╔══

Lemma rows_done_eye deg N T : rows_done deg N T (deg + 1) (eye N).
Proof.
  split; [apply eye_shape|]. split; [|split].
  - intros i j Hi Hj _. now apply entry_eye.
  - intros; lia.
  - intros; lia.
Qed.

(** C6, as the code has it.  For non-decreasing knots, at least
    [degree+2] basis functions and [knots[degree] < t_shift <
    knots[degree+1]] (on a clamped basis that starts at 0: [t_shift]
    strictly between 0 and the length of the first knot interval), the
    call with [inverse=True] returns [T], upper triangular, and [Tinv]
    with [Tinv[i,i] = 1/T[i,i]] on the shifted block, and [Tinv] times [T]
    is the identity, exactly. *)
Theorem shiftfirstknot_inverse (b : BSplineBasis) (t_shift : Q) :
  sortedb (knots b) = true ->
  (degree b + 2 <= len b)%nat ->
  at_ (knots b) (degree b) < t_shift ->
  t_shift < at_ (knots b) (degree b + 1) ->
  exists T Tinv,
    shiftfirstknot_T b t_shift true = Ok (T, Some Tinv) /\
    has_shape T (len b) (len b) /\ has_shape Tinv (len b) (len b) /\
    (forall i j, (j < i)%nat -> entry T i j == 0) /\
    (forall i, (i <= degree b)%nat -> entry Tinv i i = 1 / entry T i i) /\
    (forall i j, (i < len b)%nat -> (j < len b)%nat ->
       entry (dot Tinv T) i j == if (i =? j)%nat then 1 else 0).
Proof.
  intros Hs HN Hlo Hhi. apply sortedb_mono in Hs.
  set (deg := degree b) in *. set (N := len b) in *.
  assert (HL : (2 * deg + 2 <= length (knots b))%nat) by (unfold N, len in HN; fold deg in HN; lia).
  destruct (shift_stages_ok (knots b) deg t_shift Hs HL Hlo Hhi (deg + 1) 0 (eye (deg + 1))
              ltac:(lia) (stage_inv_eye deg)) as [M [EM IM]].
  cbn [Nat.add] in IM.
  destruct (shift_T_upper deg N M ltac:(lia) IM) as [T [ET UT]].
  pose proof UT as (ST & TU & TD & TI).
  destruct (inverse_rows_spec deg N T ST HN TD (deg + 1) (eye N) ltac:(lia)
              (rows_done_eye deg N T)) as [Tinv [EI BS]].
  pose proof BS as (SI & II & ID & IS).
  exists T, Tinv.
  split.
  { unfold shiftfirstknot_T. fold deg N. rewrite EM. cbn [bind].
    rewrite ET. cbn [bind]. rewrite EI. reflexivity. }
  split; [exact ST|]. split; [exact SI|]. split; [exact TU|]. split; [exact ID|].
  intros i j Hi Hj.
  rewrite entry_dot.
  2:{ destruct SI; lia. }
  2:{ rewrite (has_shape_ncols T N N ST) by lia. exact Hj. }
  rewrite (has_shape_row Tinv N N i SI Hi).
  change (sumQ N (fun c => entry Tinv i c * entry T c j))
    with (mprod N (entry Tinv) (entry T) i j).
  change (if (i =? j)%nat then 1 else 0) with (delta i j).
  apply left_inverse; auto.
  - intros k c Hk Hc. rewrite II by lia.
    destruct (Nat.eqb_spec k c); [lia | reflexivity].
  - intros c Hc. destruct (Nat.le_gt_cases c deg) as [L|G].
    + rewrite ID by exact L. intro E.
      assert (E1 : 1 / entry T c c * entry T c c == 1) by (field; now apply TD).
      rewrite E in E1. lra.
    + rewrite II by lia. rewrite Nat.eqb_refl. discriminate.
  - apply (back_subst_right_inverse deg N T Tinv HN UT BS).
Qed.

╚══

TASK DETAILS>
Return all lines from the entries that contain the string "rewrite".

WRITTEN RESPONSE>
  { unfold shiftfirstknot_T. fold deg N. rewrite EM. cbn [bind].
    rewrite ET. cbn [bind]. rewrite EI. reflexivity. }
  rewrite entry_dot.
  2:{ rewrite (has_shape_ncols T N N ST) by lia. exact Hj. }
  rewrite (has_shape_row Tinv N N i SI Hi).
  - intros k c Hk Hc. rewrite II by lia.
    + rewrite ID by exact L. intro E.
      rewrite E in E1. lra.
    + rewrite II by lia. rewrite Nat.eqb_refl. discriminate.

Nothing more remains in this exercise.